The pdb and pcf database
This database describes a wonderful structure but the
implementation is poor:
-
It is undesirable to have to keep vice.pdb, vice.pcf and the
password database auth2.pwd in sync. The utilities to move
databases synchrnously indicate the history of these problems on
busy servers.
-
There is no way a client can modify the pdb. All
au
operations only modify the auth2.pwd file.
-
The database is huge and large index tables and string table
might needlessly be held in the Coda server's vm.
-
The system is extremely difficult to understand (particularly
if one hasn't read this document or Satya's paper).
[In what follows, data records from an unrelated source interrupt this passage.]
(** C4.  A conversation that is empty or all whitespace, or a body without
    the field, is answered with status 400 and the world is left as it was:
    no conversation was sent to the completion service, the log has no new
    row and the clock was not read, whatever the collaborators would have
    done.  On the form the guard of the handler fails and nothing runs. *)
Theorem blank_conversation_is_rejected (sv : services) (convo : string) (w : world) :
  blank convo = true ->
  Api.evaluate sv (Some convo) w = (Api.Error 400 "Conversation is required", w)
  /\ Api.evaluate sv None w = (Api.Error 400 "Conversation is required", w)
  /\ forall submitted, App.submit sv submitted convo w = (App.Idle, w).
Proof.
  intros B. apply strip_blank in B.
  unfold Api.evaluate, App.submit. rewrite B.
  repeat split. now intros [].
Qed.

(** C5.  Two requests for the same conversation, served by any two sets of
    collaborators (so with any two completion texts) and both answered with
    status 200, carry the same [agent_reported], which is the detector's
    answer on the conversation; the row each of them adds to the log holds
    that answer too, as does the row the form adds; and the answer is true
    when the conversation contains "Please share your OTP". *)
Theorem agent_reported_depends_on_conversation_only
  (sv1 sv2 : services) (convo : string) (w1 w2 w1' w2' : world)
  (r1 r2 : Api.evaluation) :
  Api.evaluate sv1 (Some convo) w1 = (Api.Ok r1, w1') ->
  Api.evaluate sv2 (Some convo) w2 = (Api.Ok r2, w2') ->
  Api.agent_reported r1 = Api.agent_reported r2
  /\ Api.agent_reported r1 = detect_sensitive_info convo
  /\ logs_flag convo w1 w1' /\ logs_flag convo w2 w2'
  /\ (forall sv w w' p, App.submit sv true convo w = (App.Shown p, w') ->
        logs_flag convo w w')
  /\ ((exists pre post, convo = pre ++ "Please share your OTP" ++ post) ->
      Api.agent_reported r1 = true /\ Api.agent_reported r2 = true).
Proof.
  intros H1 H2.
  apply evaluate_ok_inv in H1 as (A1 & L1).
  apply evaluate_ok_inv in H2 as (A2 & L2).
  rewrite A1, A2. repeat split; try assumption.
  - intros sv w w' p H. eapply submit_shown_inv; eassumption.
  - now apply otp_request_is_flagged.
  - now apply otp_request_is_flagged.
Qed.
(** ** Slicing

    Go slice expressions panic when the indices are out of range; [None]
    stands for that run-time panic. *)

(** [s[lo:hi]] *)
Definition slice {A} (s : list A) (lo hi : Z) : option (list A) :=
  if (0 <=? lo) && (lo <=? hi) && (hi <=? len s)
  then Some (take (Z.to_nat (hi - lo)) (drop (Z.to_nat lo) s))
  else None.

(** [s[:hi]] *)
Definition slice_to {A} (s : list A) (hi : Z) : option (list A) := slice s 0 hi.

(** [s[lo:]] *)
Definition slice_from {A} (s : list A) (lo : Z) : option (list A) := slice s lo (len s).

(** ** The Go standard library functions that [marc.go] calls

    These are not part of the repository; each is modelled after its
    documented behaviour in package [bytes], [strings], [unicode],
    [unicode/utf8] and [path/filepath] (Unix flavour). *)

Module utf8.

Definition RuneError : Z := 0xFFFD.
Definition RuneSelf : Z := 0x80.
Definition UTFMax : Z := 4.

(** The table [first]: for a leading byte, the length of the encoding
    and the accepted range of the second byte; [None] is an invalid
    leading byte.  ASCII bytes are handled before the table is used. *)
Definition first (b : Z) : option (nat * Z * Z) :=
  if b <? 0xC2 then None
  else if b <=? 0xDF then Some (2%nat, 0x80, 0xBF)
  else if b =? 0xE0 then Some (3%nat, 0xA0, 0xBF)
  else if b <=? 0xEC then Some (3%nat, 0x80, 0xBF)
  else if b =? 0xED then Some (3%nat, 0x80, 0x9F)
  else if b <=? 0xEF then Some (3%nat, 0x80, 0xBF)
  else if b =? 0xF0 then Some (4%nat, 0x90, 0xBF)
  else if b <=? 0xF3 then Some (4%nat, 0x80, 0xBF)
  else if b =? 0xF4 then Some (4%nat, 0x80, 0x8F)
  else None.
(** * Inventory tracker: report aggregation and form arithmetic

    A shallow embedding of the report aggregator of [ReportsSection]
    ([generateReports] and the eight [generate...Report] helpers) and of the
    arithmetic of [InventoryForm] ([calculateValues], [handleSaveRecord]),
    followed by the properties proved about them.

    Conventions of the embedding.
    - Quantities ([opening_stock], [new_stock], ...) are integers, [Z].
      Sums and differences of quantities are exact.
    - A value produced by the JavaScript operator [/] is a [number]: a
      rational, an infinity or [NaN].  A quotient of two integers that the
      code hands on as it is ([avg_daily_usage], [stock_turnover]) is kept
      as the exact rational, which names the double nearest to it.  Where
      the code computes on with the quotient, as in [(n / d) * 100], each
      operation returns the nearest double ([toDouble]: 53 significant
      bits, ties to even).  The exponent range of doubles is not modelled:
      quotients of integers that a double holds exactly stay within it.
    - A calendar date (the ISO string [YYYY-MM-DD] of a record) is embedded
      as its day number since 1970-01-01, so that [new Date(d).getTime()]
      is [msPerDay * d] and grouping by the date string is grouping by the
      day number.
    - The wall clock read by [new Date()] is an explicit argument [now], in
      milliseconds since the epoch, and the time zone of the process an
      explicit argument [zone].
    - A string is held as the bytes of its UTF-8 encoding.
    - A JavaScript [Map] is an association list in insertion order, as
      returned by [Map.prototype.entries].
    - Reading a field of [undefined] throws a [TypeError]; a computation
      that may throw returns an [option], [None] standing for the throw. *)

From Stdlib Require Import ZArith QArith List String Ascii Bool Lia.
From Stdlib Require Import Permutation Sorted.
From Stdlib Require Import Qround Qpower Qabs Lqa.
Import ListNotations.
Open Scope Z_scope.

(* ------------------------------------------------------------------ *)
(** * JavaScript values and library functions used by the components *)
(* ------------------------------------------------------------------ *)

Module JS.

(** The result of an arithmetic expression that involves [/]. *)
Inductive number : Type :=
| Fin (q : Q)
| PInf
| NInf
| NaN.

Definition ofZ (z : Z) : number := Fin (inject_Z z).

(** [a / b] on two integers, as the exact quotient: a quotient that the
    code hands on as it is. *)
Definition div (a b : Z) : number :=
  if b =? 0 then
    (if a =? 0 then NaN else if 0 <? a then PInf else NInf)
  else Fin (Qred (inject_Z a / inject_Z b)).

(** [x * k] for an integer constant [k]. *)
Definition mulZ (x : number) (k : Z) : number :=
  match x with
  | Fin q => Fin (Qred (q * inject_Z k))
  | PInf => if k =? 0 then NaN else if 0 <? k then PInf else NInf
  | NInf => if k =? 0 then NaN else if 0 <? k then NInf else PInf
  | NaN => NaN
  end.

(** [x - y]. *)
Definition sub (x y : number) : number :=
  match x, y with
  | Fin p, Fin q => Fin (Qred (p - q))
  | NaN, _ | _, NaN => NaN
  | PInf, PInf | NInf, NInf => NaN
  | PInf, _ | _, NInf => PInf
  | NInf, _ | _, PInf => NInf
  end.

(** The sign a comparator result has for [Array.prototype.sort]; a [NaN]
    result counts as [0]. *)
Definition sign (x : number) : Z :=
  match x with
  | Fin q => Z.sgn (Qnum q)
  | PInf => 1
  | NInf => -1
  | NaN => 0
  end.

Definition isFinite (x : number) : bool :=
  match x with Fin _ => true | _ => false end.

(** The integer nearest to a rational, a tie going to the even one. *)
Definition roundTiesToEven (q : Q) : Z :=
  let f := Qfloor q in
  match (q - inject_Z f ?= 1 # 2)%Q with
  | Lt => f
  | Gt => f + 1
  | Eq => if Z.even f then f else f + 1
  end.

(** The binary exponent of a positive rational: [2 ^ e <= q < 2 ^ (e + 1)]. *)
Definition exponent (q : Q) : Z :=
  let k := Z.log2 (Qnum q) - Z.log2 (Z.pos (Qden q)) in
  if Qle_bool (2 ^ k) q then k else k - 1.

(** The double nearest to a positive rational: a significand of 53 bits,
    rounded to nearest, ties to even. *)
Definition roundPos (q : Q) : Q :=
  let e := exponent q - 52 in
  (inject_Z (roundTiesToEven (q / 2 ^ e)) * 2 ^ e)%Q.

(** The double that an arithmetic operation returns for the exact result
    [q]. *)
Definition toDouble (q : Q) : Q :=
  match (q ?= 0)%Q with
  | Eq => 0%Q
  | Gt => Qred (roundPos q)
  | Lt => Qred (- roundPos (- q))
  end.

(** [a / b] on two integers, as the double the division returns. *)
Definition divDouble (a b : Z) : number :=
  match div a b with
  | Fin q => Fin (toDouble q)
  | other => other
  end.

(** [x * k] for an integer constant [k], as the double the product
    returns. *)
Definition mulDouble (x : number) (k : Z) : number :=
  match mulZ x k with
  | Fin q => Fin (toDouble q)
  | other => other
  end.

Section Arrays.
Context {A : Type}.

(** [arr.reduce((sum, r) => sum + f(r), 0)]. *)
Definition reduce_sum (f : A -> Z) (arr : list A) : Z :=
  fold_left (fun sum r => sum + f r) arr 0.

(** [Array.prototype.sort(comparefn)] is stable: an element moves behind
    another one only when the comparator is positive on the pair. *)
Fixpoint sort_insert (comparefn : A -> A -> Z) (a : A) (arr : list A) : list A :=
  match arr with
  | [] => [a]
  | b :: rest =>
      if 0 <? comparefn a b then b :: sort_insert comparefn a rest
      else a :: b :: rest
  end.

Fixpoint sort (comparefn : A -> A -> Z) (arr : list A) : list A :=
  match arr with
  | [] => []
  | a :: rest => sort_insert comparefn a (sort comparefn rest)
  end.

(** [arr[0]] followed by a field access: throws on an empty array. *)
Definition first (arr : list A) : option A :=
  match arr with
  | [] => None
  | a :: _ => Some a
  end.
(** ** Package operator: the triggers operator *)

(** *** Methods of [unstructured.Unstructured] *)

Definition content_empty : Content :=
  {| metadata_labels := None; metadata_ownerReferences := None; fields := ∅ |}.

Definition readObject (s : OpState) (u : Unstructured) : option Content :=
  l ← Object u; objects s !! l.

(** [u.GetLabels()]: a fresh copy of metadata.labels, nil when absent. *)
Definition Unstructured_GetLabels (u : Unstructured)
  : Script (option (gmap string string)) :=
  Get (λ s, Ret (readObject s u ≫= metadata_labels)).

(** Writes through a pointer receiver first make the map when it is nil
    ([if u.Object == nil { u.Object = make(...) }]), then update it in place. *)
Definition ensureObject (u : Unstructured) : Script (Unstructured * loc) :=
  match Object u with
  | Some l => Ret (u, l)
  | None =>
      Get (λ s,
        let l := length (objects s) in
        Put (mkOpState (objects s ++ [content_empty]) (remote s))
            (Ret (mkUnstructured (Some l), l)))
  end.

Definition updateObject (l : loc) (f : Content → Content) : Script unit :=
  Get (λ s, Put (mkOpState (alter f l (objects s)) (remote s)) (Ret tt)).
(** * The event of a ping source *)

Section PingFacts.
Import MTPing.
Variable CloudEvent : Type.
Variable NewEvent : CloudEvent.
Variable SetType : string -> CloudEvent -> CloudEvent.
Variable SetSource : string -> CloudEvent -> CloudEvent.
Variable SetExtension : string -> string -> CloudEvent -> CloudEvent.
Variable SetData : string -> string -> CloudEvent -> CloudEvent * option error.
Variable PingSourceEventType : string.
Variable PingSourceSource : string -> string -> string.
Variable DecodeString : string -> string.
Variable rangeOver : gmap string string -> list (string * string).
Variable SetDataError : string -> string -> error -> string.

Local Abbreviation make :=
  (makeEvent CloudEvent NewEvent SetType SetSource SetExtension SetData
     PingSourceEventType PingSourceSource DecodeString rangeOver SetDataError).

(** X25: the payload of a ping event is the decoded [DataBase64] whenever
    that field is set, and [Data] then plays no part; with both fields empty
    no payload is set, the content type of the source plays no part, and no
    error is returned. An error can only come from setting the payload. *)
Theorem ping_event_payload :
  (forall src d,
     DataBase64 src <> "" ->
     makeEvent CloudEvent NewEvent SetType SetSource SetExtension SetData
       PingSourceEventType PingSourceSource DecodeString rangeOver SetDataError src
     = make {| Name := Name src; Namespace := Namespace src;
               ContentType := ContentType src; Data := d;
               DataBase64 := DataBase64 src;
               CloudEventOverrides := CloudEventOverrides src |})
  /\ (forall src ct,
        DataBase64 src = "" -> Data src = "" ->
        snd (make src) = None
        /\ make src
           = make {| Name := Name src; Namespace := Namespace src;
                     ContentType := ct; Data := Data src;
                     DataBase64 := DataBase64 src;
                     CloudEventOverrides := CloudEventOverrides src |})
  /\ (forall src e,
        snd (make src) = Some e ->
        DataBase64 src <> "" \/ Data src <> "").
Proof.
  unfold makeEvent. split; [|split].
  - intros src d Hb. simpl. rewrite !(bool_decide_eq_true_2 _ Hb). reflexivity.
  - intros src ct Hb Hd. simpl.
    rewrite !bool_decide_eq_false_2 by (rewrite ?Hb, ?Hd; auto).
    split; reflexivity.
  - intros src e. repeat case_bool_decide; auto; simpl; discriminate.
Qed.

End PingFacts.
(** The release offers the asset of this installation, its download
    succeeds, and the checksum manifest, if the release names one, can be
    read and does not give another digest for the asset. *)
Record download_ready `{Hashlib} (env : Env) (info : Release)
       (ready_label ready_url : string) (c : list byte) : Prop := {
  label_found : dict_get (label_key env) version_labels = Some ready_label;
  asset_found :
    find (fun i => String.eqb (name i) ("yt-dlp" +:+ ready_label)) (assets info)
      ≫= browser_download_url = Some ready_url;
  url_given : truthy (Some ready_url) = true;
  download_served : urlopen_read env ready_url = Some c;
  manifest_agrees : forall su,
    find (fun i => Py.contains "SHA2-256SUMS" (name i)) (assets info)
      ≫= browser_download_url = Some su ->
    truthy (Some su) = true ->
    exists raw g,
      urlopen_read env su = Some raw
      /\ sums_dict ∅ (Py.splitlines (String.string_of_list_byte raw)) = Some g
      /\ (truthy (g !! ("yt-dlp" +:+ ready_label)) = true ->
          g !! ("yt-dlp" +:+ ready_label) = Some (digest_one_shot c));
}.

(** No file operation of the swap is refused. *)
Record swap_unhindered `{Hashlib} (env : Env) : Prop := {
  new_creatable : os_fault env (OsOpenWrite (program_path env +:+ ".new")) = false;
  new_writable : os_fault env (OsWrite (program_path env +:+ ".new")) = false;
  new_is_real :
    os_path_realpath env (program_path env +:+ ".new") = program_path env +:+ ".new";
  new_readable_back : os_fault env (OsOpenRead (program_path env +:+ ".new")) = false;
  move_aside_allowed :
    os_fault env (OsRename (program_path env) (program_path env +:+ ".old")) = false;
  move_in_allowed :
    os_fault env (OsRename (program_path env +:+ ".new") (program_path env)) = false;
  cleanup_allowed : os_fault env (OsPopen (cleanup_cmd (program_path env))) = false;
}.
(** * Cloudreve [pkg/conf]: configuration loading and RClone bind points

    A shallow embedding of [pkg/conf/conf.go]: the configuration records
    with their [validate] struct tags, [mapSection], [Init] and
    [initRCloneBind], together with the properties of the natural-language
    specification that can be settled on that code.

    Go strings are byte strings and are modelled by [string]; Go [int] and
    [uint] values are modelled by [Z] (the code performs no arithmetic on
    them); a Go [map[string]T] is a [gmap string T]. *)

From Stdlib Require Import ZArith Ascii String List Permutation Lia.
From stdpp Require Import base option list strings gmap.

Open Scope string_scope.
Open Scope list_scope.
Open Scope Z_scope.

(** ** Go standard library: package [strings] *)

Module strings.

(** [strings.HasPrefix]. *)
Fixpoint HasPrefix (s prefix : string) : bool :=
  match prefix, s with
  | EmptyString, _ => true
  | String _ _, EmptyString => false
  | String p prefix', String c s' => Ascii.eqb c p && HasPrefix s' prefix'
  end.

(** [strings.Index]: position of the first occurrence of [sep] in [s]. *)
Fixpoint Index (s sep : string) : option nat :=
  if HasPrefix s sep then Some 0%nat
  else match s with
       | EmptyString => None
       | String _ s' => S <$> Index s' sep
       end.

(** The slice expressions [s[:m]] and [s[m:]]. *)
Fixpoint take (m : nat) (s : string) : string :=
  match m, s with
  | S m', String c s' => String c (take m' s')
  | _, _ => EmptyString
  end.

Fixpoint drop (m : nat) (s : string) : string :=
  match m, s with
  | S m', String _ s' => drop m' s'
  | _, _ => s
  end.

(** The loop of [genSplit] for a non-empty separator: [cuts] is the
    number of separators still to be consumed ([n - 1] in the source). *)
Fixpoint genSplit (s sep : string) (cuts : nat) : list string :=
  match cuts with
  | O => [s]
  | S k =>
      match Index s sep with
      | None => [s]
      | Some m => take m s :: genSplit (drop (m + String.length sep) s) sep k
      end
  end.

(** [strings.SplitN] for a non-empty separator (the only use in this
    package and in the tag parser). *)
Definition SplitN (s sep : string) (n : Z) : list string :=
  if n =? 0 then []
  else if n <? 0 then genSplit s sep (String.length s)
  else genSplit s sep (Z.to_nat (n - 1)).

(** [strings.Split s sep = strings.SplitN s sep (-1)]. *)
Definition Split (s sep : string) : list string := SplitN s sep (-1).

(** [strings.Replace s old new (-1)] for a non-empty [old]: every
    non-overlapping occurrence, scanning from the left.  [skip] counts
    the bytes of an occurrence that was just replaced and is still to be
    stepped over. *)
Fixpoint replace_from (skip : nat) (s old new : string) : string :=
  match s with
  | EmptyString => EmptyString
  | String c s' =>
      match skip with
      | S k => replace_from k s' old new
      | O =>
          if HasPrefix s old
          then new +:+ replace_from (String.length old - 1) s' old new
          else String c (replace_from 0 s' old new)
      end
  end.

Definition ReplaceAll (s old new : string) : string := replace_from 0 s old new.

End strings.

(** ** Go standard library: [unicode/utf8] and [strconv] *)

Module utf8.

Definition byte_of (c : ascii) : Z := Z.of_nat (nat_of_ascii c).

(** The [first] table of package [utf8]: for a leading byte, the size of
    the encoding and the accepted range of the second byte; [None] is the
    table's [xx] (an invalid leading byte). *)
Definition first (c : Z) : option (nat * (Z * Z)) :=
  if c <? 128 then Some (1%nat, (128, 191))
  else if c <? 194 then None
  else if c <? 224 then Some (2%nat, (128, 191))
  else if c =? 224 then Some (3%nat, (160, 191))
  else if c <? 237 then Some (3%nat, (128, 191))
  else if c =? 237 then Some (3%nat, (128, 159))
  else if c <? 240 then Some (3%nat, (128, 191))
  else if c =? 240 then Some (4%nat, (144, 191))
  else if c <? 244 then Some (4%nat, (128, 191))
  else if c =? 244 then Some (4%nat, (128, 143))
  else None.

Definition in_range (lo hi : Z) (c : ascii) : bool :=
  (lo <=? byte_of c) && (byte_of c <=? hi).

(** Width in bytes of the rune that starts at the head of [String c s'],
    as [RuneCountInString] computes it: an invalid or truncated sequence
    has width 1. *)
Definition rune_width (c : ascii) (s' : string) : nat :=
  match first (byte_of c) with
  | None => 1%nat
  | Some (size, (lo, hi)) =>
      if (String.length s' <? size - 1)%nat then 1%nat
      else match size, s' with
           | 2%nat, String c1 _ => if in_range lo hi c1 then 2%nat else 1%nat
           | 3%nat, String c1 (String c2 _) =>
               if in_range lo hi c1 && in_range 128 191 c2 then 3%nat else 1%nat
           | 4%nat, String c1 (String c2 (String c3 _)) =>
               if in_range lo hi c1 && in_range 128 191 c2 && in_range 128 191 c3
               then 4%nat else 1%nat
           | _, _ => 1%nat
           end
  end.
Definition lee_bool (r : ref) : M (ndarray bool) :=
  fun h => match h !! r with
           | Some (OBool a) => (Devuelve a, h)
           | _ => (Lanza TypeError, h)
           end.

Definition escribe (r : ref) (o : objeto) : M unit :=
  fun h => (Devuelve tt, <[r := o]> h).

(** [imagen.convert('RGB')]: a new image object. *)
Definition convert_rgb (r : ref) : M ref :=
  i <- lee_imagen r ;;
  nuevo (OImagen (Imagen "RGB" (contenido_rgb i))).

(** [np.array(imagen)]: a new array holding a copy of the image content. *)
Definition np_array (r : ref) : M ref :=
  i <- lee_imagen r ;;
  nuevo (OPixeles (contenido_rgb i)).

(** [a.copy()]. *)
Definition np_copy (r : ref) : M ref :=
  a <- lee_pixeles r ;;
  nuevo (OPixeles a).

(** [a[m]] with a boolean index: [IndexError] unless the shapes agree. *)
Definition getitem_mask (a : ndarray pixel) (m : ndarray bool)
  : M (list pixel) :=
  if shape_eqb (shape a) (shape m)
  then ret (seleccionar (datos a) (datos m))
  else lanza IndexError.

(** [a[~m] = v], in place on the array stored at [r]. *)
Definition setitem_fuera (r : ref) (m : ndarray bool) (v : pixel) : M unit :=
  a <- lee_pixeles r ;;
  if shape_eqb (shape a) (shape m)
  then escribe r (OPixeles (Ndarray (filas a) (columnas a)
                                     (blanquear_fuera v (datos a) (datos m))))
  else lanza IndexError.

(** [x & y] on boolean arrays of one shape (unequal shapes are never
    reached behind the index checks above). *)
Definition and_mask (x y : ndarray bool) : M (ndarray bool) :=
  if shape_eqb (shape x) (shape y)
  then ret (Ndarray (filas x) (columnas x) (np_and (datos x) (datos y)))
  else lanza ValueError.

(** ** The analyser object *)

Record config_capa := ConfigCapa {
  url : string;
  layer : string;
  colores_posibles : list pixel;
  tolerancia : Z
}.

(** A float produced by NumPy scalar division: division by zero warns and
    yields [nan] or an infinity instead of raising. *)
Inductive np_float :=
  | NaN
  | Inf (negativo : bool)
  | Fin (q : Q).

Definition np_truediv (n d : Z) : np_float :=
  if d =? 0 then (if n =? 0 then NaN else Inf (n <? 0))
  else Fin (inject_Z n / inject_Z d).

Definition por_100 (x : np_float) : np_float :=
  match x with
  | Fin q => Fin (q * 100)
  | other => other
  end.

(** The dictionary returned by [analizar_pixeles].  The percentages are
    the exact quotients (the final [round(_, 2)] is a float operation and is
    left out); the colour histogram and the surface estimate, which no
    statement below reads, are left out as well. *)
Record analisis := Analisis {
  total_pixels_poligono : Z;
  pixels_blancos : Z;
  area_util : Z;
  pixels_afectados : Z;
  porcentaje_afectacion : np_float;
  porcentaje_sobre_total : np_float;
  colores_buscados : list pixel;
  tolerancia_usada : Z
}.

Inductive informe :=
  | InformeError (error : string)
  | InformeAnalisis (a : analisis).

Record entrada := Entrada {
  entrada_imagen : option ref;
  entrada_analisis : informe
}.

Record caja := Caja { minx : Q; miny : Q; maxx : Q; maxy : Q }.

Record analizador := Analizador {
  bbox : option caja;
  coordenadas : list (Q * Q);
  mascara : option ref;
  capas : list (string * config_capa);
  resultados : gmap string entrada
}.

(** [d[k]] on an insertion-ordered dict kept as an association list. *)
Fixpoint dict_get {V} (d : list (string * V)) (k : string) : option V :=
  match d with
  | [] => None
  | (k', v) :: d' => if String.eqb k' k then Some v else dict_get d' k
  end.

Definition capas_getitem (self : analizador) (nombre_capa : string)
  : M config_capa :=
  match dict_get (capas self) nombre_capa with
  | Some c => ret c
  | None => lanza KeyError
  end.

(** ** [analizar_pixeles] *)

Definition canal_r (p : pixel) : Z := fst (fst p).
Definition canal_g (p : pixel) : Z := snd (fst p).
Definition canal_b (p : pixel) : Z := snd p.

(** [np.all(pixels_dentro > 240, axis=0)]: [pixels_dentro] has shape
    [(N, 3)], so the reduction runs over the N pixels and leaves one
    boolean per channel. *)
Definition blancos (pixels_dentro : list pixel) : list bool :=
  [ forallb (fun p => 240 <? canal_r p) pixels_dentro;
    forallb (fun p => 240 <? canal_g p) pixels_dentro;
    forallb (fun p => 240 <? canal_b p) pixels_dentro ].

Definition blanco : pixel := (255, 255, 255).

Definition porcentajes (num_afectados area_util total : Z)
  : np_float * np_float :=
  if area_util =? 0 then (Fin 0, Fin 0)
  else (por_100 (np_truediv num_afectados area_util),
        por_100 (np_truediv num_afectados total)).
We propose therefore to make a pts server in one or two
forms:
-
The protection database could very conveniently be held in an
LDAP database. These database servers could run on every fileserver
and replicas can be held in sync using slurpd, the LDAP replication
tool. This is similar but more sophisticated than the replication
of kerberos databases between mastern and slave KDC's.
-
Updates go to the master LDAP server, like in Kerberos.
-
The same LDAP database could serve GetVolInfo requests. I will
come back to this.
-
LDAP is already kerberized and has tight access control.
-
The list of routines to change is short and sweet:
-
AL_GetInternalCPS
-
AL_IdFromName
-
AL_NameFromId
-
some others
-
The list of things we can remove from AL is long and spicy:
-
the pdb stuff can go: it will be easy to create entries in the
ldap pdb
-
the pcf stuff and the internal versions of the seek arrays can
go. This eliminates major hassles with lex and flex we have
had.
-
routines keeping cached pdb and pcf informatin up to date can
be eliminated.
-
A user of pts should be authenticated.
-
CPS's attached to ClientEntry's should be refetched when
updated (currently nothing is done when the .pdb file is modified
to modify existing CPS's in client entry's . (How does ubiq do
this?). Possibilities:
-
Best: the ldap server when notified by slurpd of an update
would prod the fileserver to re-fetch the CPS. This might not be
possible without modifying ldapd.
-
The pts client program gets all servers from LDAP and places an
RPC2 with all of them to drop the cached CPS structures which it
has just modified.
-
A LDAP server should contain a table of userid's for which the
pdb has been modified. Every fileserver should periodically read
this list and refetch the client CPS's.
-
Client programs to modify entries could be short and sweet,
with one exception: they should recompute the precomputed CPS in
ldap.
-
The implementation of a fully features PTS server with a nice
client program is very simple: the ldap server has all the basic
routines.
Alternatively, we stick with the distribution of pdb databases
through Update. The following modifications seems desirable:
-
We need a pts type server to modify the pdb database. This has
to run on the SCM and should change the auth2.pwd and pdb databases
in conjunction.
-
The database format for the pdb and pcf file is really not
great and should be replaced by a collection of (g)dbm database
files. This would also work for the volume databases.
The disadvantage of the second approach is that we effectively
need to construct a networked database server for pdb files, while
ldap is such a tool. The advantage is that we will control the code
entirely rather than rely on 3rd parties construction.